The answer is to be an exact copy of the lines below running from the line with "web3_eth_getTransactionReceipt h =>" down to the line with "(PaymentProcessor s, s)", both ends included, and nothing more.
[[ DATA FOR REVIEW, beginning ]]
Definition with_order (o : Order) (s : State) : State :=
  mkState (store s) (PaymentProcessor s) (lastContractLoadTime s)
          (isBlockchainAvailable s) (orders s ++ [o]) (objectIds s) (journal s).

Definition with_fresh_id (s : State) : State :=
  mkState (store s) (PaymentProcessor s) (lastContractLoadTime s)
          (isBlockchainAvailable s) (orders s) (N.succ (objectIds s)) (journal s).

Definition log (ev : Event) (s : State) : State :=
  mkState (store s) (PaymentProcessor s) (lastContractLoadTime s)
          (isBlockchainAvailable s) (orders s) (objectIds s) (journal s ++ [ev]).

(** The state of a freshly started process: [PaymentProcessor] is the empty
    placeholder [{ networks: {} }] and nothing was ever loaded. *)
Definition placeholder : ContractJson := mkContractJson EmptyString (Some ∅).

Definition initial : State :=
  mkState ∅ placeholder 0 false [] 0%N [].

(** ** The cache clients of [src/lib/redis.js] *)

Module Client.
Definition unreachable {A} : outcome A := Rejected "connection failed".
Definition not_a_function {A} (m : string) : outcome A :=
  Rejected ("redis." +:+ m +:+ " is not a function").

(** [redis.get(key)] *)
Definition get (e : Env) (s : gmap string entry) (k : string)
  : outcome (option string) :=
  match redis e with
  | Ioredis | UpstashRedisRestClient =>
      if redis_reachable e then Resolved (Server.GET (now e) s k)
      else unreachable
  | InMemoryMock => Resolved (value <$> s !! k)
  end.

(** [redis.set(key, value, 'EX', seconds)]: ioredis sends the command as it
    is, the REST client turns it into [set/key/value/ex/seconds], the mock
    is [(key, value) => cache.set(key, value)] and drops the rest. *)
Definition set (e : Env) (s : gmap string entry) (k v : string) (seconds : Z)
  : outcome (gmap string entry) :=
  match redis e with
  | Ioredis | UpstashRedisRestClient =>
      if redis_reachable e then Server.SETEX (now e) s k v seconds
      else unreachable
  | InMemoryMock => Resolved (<[k := Entry v None]> s)
  end.

(** The expiry instant a successful [set ... 'EX' seconds] leaves on the
    key. *)
Definition kept_expiry (e : Env) (seconds : Z) : option Z :=
  match redis e with
  | Ioredis | UpstashRedisRestClient => Some (now e + 1000 * seconds)
  | InMemoryMock => None
  end.

(** [redis.incr(key)]: only ioredis has the method. *)
Definition incr (e : Env) (s : gmap string entry) (k : string)
  : outcome (Z * gmap string entry) :=
  match redis e with
  | Ioredis =>
      if redis_reachable e then Server.INCR (now e) s k else unreachable
  | UpstashRedisRestClient | InMemoryMock => not_a_function "incr"
  end.

(** [redis.expire(key, seconds)]: only ioredis has the method. *)
Definition expire (e : Env) (s : gmap string entry) (k : string) (seconds : Z)
  : outcome (gmap string entry) :=
  match redis e with
  | Ioredis =>
      if redis_reachable e then Resolved (Server.EXPIRE (now e) s k seconds)
      else unreachable
  | UpstashRedisRestClient | InMemoryMock => not_a_function "expire"
  end.
End Client.

(** ** The contract artifact loader ([src/lib/blockchain.js], lines 14-48) *)

(** [loadContractAbi()]: synchronous, so it runs as one step.  The artifact
    is re-read only when it exists and was modified after the last load; a
    read or parse that throws is caught and leaves both variables as they
    were. *)
Definition loadContractAbi (e : Env) (s : State) : State :=
  match paymentProcessorPath e with
  | Some f =>
      if lastContractLoadTime s <? mtimeMs f then
        match readFileSync f with
        | Resolved contractJson =>
            match JSON_parse e contractJson with
            | Some parsed => with_loaded parsed (now e) s
            | None => s
            end
        | Rejected _ => s
        end
      else s
  | None => s
  end.

(** ** Handlers as programs *)

(** The operations a handler awaits (and the few synchronous ones that read or
    write module state), indexed by the type of what they return. *)
Inductive op : Type -> Type :=
| redis_get (key : string) : op (outcome (option string))
| redis_set (key val : string) (EX : Z) : op (outcome unit)
| redis_incr (key : string) : op (outcome Z)
| redis_expire (key : string) (seconds : Z) : op (outcome unit)
| Date_now : op Z
| isAddress (a : string) : op bool
| web3_eth_net_getId : op (outcome Z)
| web3_eth_getTransactionReceipt (hash : string) : op (outcome (option Receipt))
| web3_eth_getTransaction (hash : string) : op (outcome (option Transaction))
| getPaymentStatus_call (c : Contract) (pid : string) : op (outcome bool)
| read_isBlockchainAvailable : op bool
| write_isBlockchainAvailable (b : bool) : op unit
| call_loadContractAbi : op unit
| read_PaymentProcessor : op ContractJson
| new_ObjectId : op N
| order_save (o : Order) : op (outcome unit)
| coerce (v : JsValue) : op JsNumber
| new_Contract (abi address : string) : op (outcome Contract).

Inductive prog (A : Type) : Type :=
| Ret (a : A)
| Vis {X : Type} (o : op X) (k : X -> prog A).
Arguments Ret {A} a.
Arguments Vis {A X} o k.

Fixpoint bind {A B} (p : prog A) (f : A -> prog B) : prog B :=
  match p with
  | Ret a => f a
  | Vis o k => Vis o (fun x => bind (k x) f)
  end.

(** [await x := o in k] is [const x = await o; k]; with [orelse h] the
    operation stands in a [try] whose [catch] is [h]; [call] runs another
    handler-level function. *)
Notation "'await' x ':=' o 'in' k" := (Vis o (fun x => k))
  (at level 10, x name, o at level 100, k at level 200).
Notation "'await' x ':=' o 'orelse' h 'in' k" :=
  (Vis o (fun r => match r with
                   | Resolved x => k
                   | Rejected message => h message
                   end))
  (at level 10, x name, o at level 100, h at level 100, k at level 200).
Notation "'call' x ':=' p 'in' k" := (bind p (fun x => k))
  (at level 10, x name, p at level 100, k at level 200).

Definition forget {A} (r : outcome A) : outcome unit :=
  match r with
  | Resolved _ => Resolved tt
  | Rejected m => Rejected m
  end.

(** One operation against the environment and the state. *)
Definition exec (e : Env) {X} (o : op X) (s : State) : X * State :=
  match o in op X return X * State with
  | redis_get k =>
      let r := Client.get e (store s) k in (r, log (EvGet k r) s)
  | redis_set k v ex =>
      match Client.set e (store s) k v ex with
      | Resolved st => (Resolved tt, log (EvSet k v ex (Resolved tt)) (with_store st s))
      | Rejected m => (Rejected m, log (EvSet k v ex (Rejected m)) s)
      end
  | redis_incr k =>
      match Client.incr e (store s) k with
      | Resolved (n, st) => (Resolved n, log (EvIncr k (Resolved n)) (with_store st s))
      | Rejected m => (Rejected m, log (EvIncr k (Rejected m)) s)
      end
  | redis_expire k secs =>
      match Client.expire e (store s) k secs with
      | Resolved st =>
          (Resolved tt, log (EvExpire k secs (Resolved tt)) (with_store st s))
      | Rejected m => (Rejected m, log (EvExpire k secs (Rejected m)) s)
      end
  | Date_now => (now e, s)
  | isAddress a => (ethers_isAddress e a, s)
  | web3_eth_net_getId =>
      let r := net_getId (chain e) in (r, log (EvNetId r) s)
  | web3_eth_getTransactionReceipt h =>
      let r := eth_getTransactionReceipt (chain e) h in (r, log (EvReceipt h r) s)
  | web3_eth_getTransaction h =>
      let r := eth_getTransaction (chain e) h in (r, log (EvTransaction h r) s)
  | getPaymentStatus_call c pid =>
      let r := methods_getPaymentStatus (chain e) (options_address c) pid in
      (r, log (EvPaymentStatus (options_address c) pid r) s)
  | read_isBlockchainAvailable => (isBlockchainAvailable s, s)
  | write_isBlockchainAvailable b => (tt, with_available b s)
  | call_loadContractAbi => (tt, loadContractAbi e s)
  | read_PaymentProcessor => (PaymentProcessor s, s)
  | new_ObjectId => (objectIds s, with_fresh_id s)
  | order_save o =>
      match OrderSchema.validate o with
      | Rejected m => (Rejected m, log (EvSave o (Rejected m)) s)
      | Resolved _ =>
          match Order_insertOne e o with
          | Resolved _ => (Resolved tt, log (EvSave o (Resolved tt)) (with_order o s))
          | Rejected m => (Rejected m, log (EvSave o (Rejected m)) s)
          end
      end
  | coerce v => (ToNumber (StringToNumber e) v, s)
  | new_Contract abi address =>
      match web3_eth_Contract e abi address with
      | Resolved _ => (Resolved (mkContract abi address), s)
      | Rejected m => (Rejected m, s)
      end
  end.

(** A handler run to completion, with nothing else scheduled in between. *)
Fixpoint run (e : Env) {A} (p : prog A) (s : State) : A * State :=
  match p with
  | Ret a => (a, s)
  | Vis o k => let '(x, s') := exec e o s in run e (k x) s'
  end.

(** The operations that are awaited; the others are synchronous. *)
Definition awaited {X} (o : op X) : bool :=
  match o with
  | redis_get _ | redis_set _ _ _ | redis_incr _ | redis_expire _ _
  | web3_eth_net_getId | web3_eth_getTransactionReceipt _
  | web3_eth_getTransaction _ | getPaymentStatus_call _ _ | order_save _ => true
  | _ => false
  end.

(** One scheduling step: the handler runs its synchronous code up to and
    including its next [await]; other handlers may run before it resumes. *)
Fixpoint step (e : Env) {A} (p : prog A) (s : State) : prog A * State :=
  match p with
  | Ret a => (Ret a, s)
  | Vis o k =>
      let '(x, s') := exec e o s in
      if awaited o then (k x, s') else step e (k x) s'
  end.


(** ** [src/lib/blockchain.js]: health check and contract binding *)

(** [isBlockchainHealthy()] (lines 213-224) *)
Definition isBlockchainHealthy : prog bool :=
  await r := web3_eth_net_getId in
  match r with
  | Resolved _ => await _ := write_isBlockchainAvailable true in Ret true
  | Rejected _ => await _ := write_isBlockchainAvailable false in Ret false
  end.

(** [getPaymentProcessorContract()] (lines 258-299) on the call transport
    ([forEvents = false]); [None] is the [null] it returns, also from the
    [catch] around the whole body, where a constructor that throws lands. *)
Definition getPaymentProcessorContract : prog (option Contract) :=
  await available := read_isBlockchainAvailable in
  if negb available then Ret None else
  await _ := call_loadContractAbi in
  call isHealthy := isBlockchainHealthy in
  if negb isHealthy then Ret None else
  await networkId := web3_eth_net_getId orelse (fun _ => Ret None) in
  await descriptor := read_PaymentProcessor in
  match deployedNetwork descriptor networkId with
  | Rejected _ | Resolved None => Ret None
  | Resolved (Some address) =>
      await contractInstance := new_Contract (abi descriptor) address
        orelse (fun _ => Ret None) in
      Ret (Some contractInstance)
  end.

(** ** [validateCryptoPayment] ([src/middleware/payment.middleware.js], 10-77) *)

Definition tx_processing (transactionHash : string) : string :=
  "tx-processing:" +:+ transactionHash.
Definition wallet_requests (walletAddress : string) : string :=
  "wallet-requests:" +:+ walletAddress.
Definition tx (transactionHash : string) : string :=
  "tx:" +:+ transactionHash.

Definition already_being_processed : Response :=
  Reply 429 (JError (mkError "Transaction is already being processed"
                             (Some 5) None None)).

Definition too_many_requests : Response :=
  Reply 429 (JError (mkError "Too many payment verification requests"
                             (Some 60) None None)).

(** The [try] block of lines 46-74: any cache operation that throws lands in
    the [catch], which logs and falls through to [next()]. *)
Definition dedup_and_rate_limit (transactionHash walletAddress : string)
  : prog Response :=
  let continue := fun _ : string => Ret Next in
  await cachedTx := redis_get (tx_processing transactionHash) orelse continue in
  if truthy cachedTx then Ret already_being_processed else
  await t := Date_now in
  await _ := redis_set (tx_processing transactionHash) (toString t) 300
    orelse continue in
  await walletRequestCount := redis_incr (wallet_requests walletAddress)
    orelse continue in
  let limit :=
    if 10 <? walletRequestCount then Ret too_many_requests else Ret Next in
  if walletRequestCount =? 1 then
    await _ := redis_expire (wallet_requests walletAddress) 60 orelse continue in
    limit
  else limit.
[[ DATA FOR REVIEW, end ]]
> [ANSWER TO THIS TASK]:
  | web3_eth_getTransactionReceipt h =>
      let r := eth_getTransactionReceipt (chain e) h in (r, log (EvReceipt h r) s)
  | web3_eth_getTransaction h =>
      let r := eth_getTransaction (chain e) h in (r, log (EvTransaction h r) s)
  | getPaymentStatus_call c pid =>
      let r := methods_getPaymentStatus (chain e) (options_address c) pid in
      (r, log (EvPaymentStatus (options_address c) pid r) s)
  | read_isBlockchainAvailable => (isBlockchainAvailable s, s)
  | write_isBlockchainAvailable b => (tt, with_available b s)
  | call_loadContractAbi => (tt, loadContractAbi e s)
  | read_PaymentProcessor => (PaymentProcessor s, s)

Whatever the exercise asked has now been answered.